▶ _EXERCISE DESCRIPTION_: Anywhere the string "dirtied" shows up in the listing below, copy the line it is in.

▶ _INPUT RECORDS_:

(* ===== verification/ExfatData.v ===== *)
(** File contents in the exFAT driver (Exfat.v): clusters as ranges of the device, chains of
    the cached table, reading and writing inside a chain, and what a write behind the end
    of the chain does to the file. *)

From S2P Require Import Prelude Bytes Buffer SectorDev Exfat.

(** * The table *)

(** The geometry of a mounted volume, and a table of the length it says; the end mark is
    not the number of a cluster. *)
Record ex_ok (f : exfat) : Prop := mk_ex_ok {
  xo_length : len (fat_cache f) = fat_entries f;
  xo_entries : 2 <= fat_entries f < EXFAT_FAT_END;
  xo_bps : bytes_per_sector f = 512;
  xo_spc : 0 < sectors_per_cluster f < 2 ^ 22;
  xo_bpc : bytes_per_cluster f = 512 * sectors_per_cluster f;
  xo_heap : 0 <= cluster_heap_start f < 2 ^ 41 /\ cluster_heap_start f mod 512 = 0
}.

Lemma with_cache_same (f : exfat) : with_cache f (fat_cache f) = f.
Proof. by destruct f. Qed.

Lemma cache_get_in (f : exfat) (c : Z) : ex_ok f -> 0 <= c < fat_entries f -> cache_get f c = Ret (get (fat_cache f) c).
Proof. intros Hok Hc. rewrite <- (xo_length f Hok) in Hc. unfold len in Hc. unfold cache_get, get_chk. by replace (_ && _) with true by lia. Qed.

Lemma cache_set_in (f : exfat) (c v : Z) :
  ex_ok f -> 0 <= c < fat_entries f -> cache_set f c v = Ret (with_cache f (set (fat_cache f) c v)).
Proof. intros Hok Hc. rewrite <- (xo_length f Hok) in Hc. unfold len in Hc. unfold cache_set, set_chk. by replace (_ && _) with true by lia. Qed.

Lemma with_cache_ok (f : exfat) (l : list Z) : ex_ok f -> length l = length (fat_cache f) -> ex_ok (with_cache f l).
Proof. intros [H1 H2 H3 H4 H5 H6] Hl. split; cbn; try done. unfold len in *. lia. Qed.

(** The table after [fat_cache[0] |= 1]. *)
Definition dirtied (f : exfat) : exfat := with_cache f (set (fat_cache f) 0 (Z.lor (get (fat_cache f) 0) 1)).

Lemma set_dirty_ok (f : exfat) : ex_ok f -> set_dirty f = Ret (dirtied f) /\ ex_ok (dirtied f).
Proof.
  intros Hok. pose proof (xo_entries f Hok). unfold set_dirty. rewrite cache_get_in by (done || lia). cbn [obind].
  rewrite cache_set_in by (done || lia). split; [done |]. apply with_cache_ok; [done | apply length_set].
Qed.

(** The clusters of a file, each pointing to the next, the last one marked as the end. *)
Inductive chain (cache : list Z) : list Z -> Prop :=
| chain_end c : 2 <= c < len cache -> get cache c = EXFAT_FAT_END -> chain cache [c]
| chain_cons c c' cs : 2 <= c < len cache -> get cache c = c' -> chain cache (c' :: cs) -> chain cache (c :: c' :: cs).

Lemma chain_head (cache : list Z) (c : Z) (cs : list Z) : chain cache (c :: cs) -> 2 <= c < len cache.
Proof. by inversion 1. Qed.

Lemma chain_step (cache : list Z) (c : Z) (cs : list Z) : chain cache (c :: cs) -> get cache c = hd EXFAT_FAT_END cs.
Proof. by inversion 1. Qed.

Lemma chain_rest (cache : list Z) (c : Z) (cs : list Z) : chain cache (c :: cs) -> cs <> [] -> chain cache cs.
Proof. by inversion 1. Qed.

Lemma ex_chain_drop (cache cs : list Z) (n : nat) : chain cache cs -> (n < length cs)%nat -> chain cache (drop n cs).
Proof.
  revert cs. induction n as [|n IH]; intros cs Hc Hn; [done |]. destruct cs as [|c cs]; [done |]. cbn [drop length] in *.
  apply IH; [| lia]. apply (chain_rest _ c); [done |]. intros ->. cbn in Hn. lia.
Qed.

(** Entry 0 is not part of a chain. *)
Lemma ex_chain_set_other (cache cs : list Z) (i v : Z) :
  0 <= i -> i ∉ cs -> chain cache cs -> chain (set cache i v) cs.
Proof.
  intros Hi Hn Hc. induction Hc as [c Hc E | c c' cs Hc E Hr IH].
  - apply chain_end; [unfold len in *; by rewrite length_set |]. rewrite get_set_ne; [done | lia | lia |]. set_solver.
  - apply chain_cons; [unfold len in *; by rewrite length_set | | apply IH; set_solver].
    rewrite get_set_ne; [done | lia | lia |]. set_solver.
Qed.

Lemma chain_ge_2 (cache cs : list Z) : chain cache cs -> Forall (fun c => 2 <= c < len cache) cs.
Proof. induction 1; by constructor. Qed.

Lemma ex_live_in (f : exfat) (c : Z) : ex_ok f -> 2 <= c < fat_entries f -> live c = true.
Proof. intros Hok Hc. pose proof (xo_entries f Hok). unfold live. replace (2 <=? c) with true by lia. replace (c =? _) with false by lia. done. Qed.

Lemma next_cluster_ok (f : exfat) (c : Z) (cs : list Z) :
  ex_ok f -> chain (fat_cache f) (c :: cs) -> exfat_next_cluster f c = Ret (hd EXFAT_FAT_END cs) /\ live c = true /\ 2 <= c < fat_entries f.
Proof.
  intros Hok Hc. pose proof (chain_head _ _ _ Hc) as Hr. rewrite (xo_length f Hok) in Hr.
  unfold exfat_next_cluster. replace (fat_entries f <=? c) with false by lia. rewrite cache_get_in by (done || lia).
  rewrite (chain_step _ _ _ Hc). split; [done |]. split; [by apply (ex_live_in f) | done].
Qed.

Lemma ex_skip_chain_ok (f : exfat) (cs : list Z) (n : nat) :
  ex_ok f -> chain (fat_cache f) cs -> (n <= length cs)%nat ->
  skip_chain n f (hd EXFAT_FAT_END cs) = Ret (hd EXFAT_FAT_END (drop n cs)).
Proof.
  intros Hok. revert cs. induction n as [|n IH]; intros cs Hch Hn; [done |].
  destruct cs as [|c cs]; [cbn in Hn; lia |]. cbn [skip_chain hd drop length] in *.
  destruct (next_cluster_ok f c cs Hok Hch) as (-> & _ & Hc). replace (2 <=? c) with true by lia. cbn [obind].
  destruct cs as [|c' cs]; [by destruct n; [| cbn in Hn; lia] |]. apply IH; [| lia]. by apply (chain_rest _ c).
Qed.

(** The first free cluster, or 0 when there is none. *)
Lemma free_from_ok (f : exfat) (n : nat) (i : Z) :
  ex_ok f -> 2 <= i -> i + Z.of_nat n = fat_entries f ->
  (exists c, i <= c < fat_entries f /\ get (fat_cache f) c = EXFAT_FAT_FREE /\
     (forall k, i <= k < c -> get (fat_cache f) k <> EXFAT_FAT_FREE) /\ free_from n i f = Ret c) \/
  (forall k, i <= k < fat_entries f -> get (fat_cache f) k <> EXFAT_FAT_FREE) /\ free_from n i f = Ret 0.
Proof.
  intros Hok. revert i. induction n as [|n IH]; intros i Hi Hn; [right; split; [intros; lia | done] |].
  cbn [free_from]. rewrite cache_get_in by (done || lia). cbn [obind].
  destruct (Z.eqb_spec (get (fat_cache f) i) EXFAT_FAT_FREE) as [E | E].
  - left. exists i. split_and!; try done; lia.
  - destruct (IH (i + 1) ltac:(lia) ltac:(lia)) as [(c & Hc & E1 & E2 & E3) | [E1 E2]].
    + left. exists c. split_and!; try done; try lia. intros k Hk. destruct (decide (k = i)) as [-> | ?]; [done |]. apply E2. lia.
    + right. split; [| done]. intros k Hk. destruct (decide (k = i)) as [-> | ?]; [done |]. apply E1. lia.
Qed.

Lemma free_cluster_ok (f : exfat) :
  ex_ok f ->
  (exists c, 2 <= c < fat_entries f /\ get (fat_cache f) c = EXFAT_FAT_FREE /\
     (forall k, 2 <= k < c -> get (fat_cache f) k <> EXFAT_FAT_FREE) /\ free_cluster f = Ret c) \/
  (forall k, 2 <= k < fat_entries f -> get (fat_cache f) k <> EXFAT_FAT_FREE) /\ free_cluster f = Ret 0.
Proof. intros Hok. pose proof (xo_entries f Hok). apply free_from_ok; [done | lia | lia]. Qed.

▶ _FINISHED EXERCISE_:
Definition dirtied (f : exfat) : exfat := with_cache f (set (fat_cache f) 0 (Z.lor (get (fat_cache f) 0) 1)).
Lemma set_dirty_ok (f : exfat) : ex_ok f -> set_dirty f = Ret (dirtied f) /\ ex_ok (dirtied f).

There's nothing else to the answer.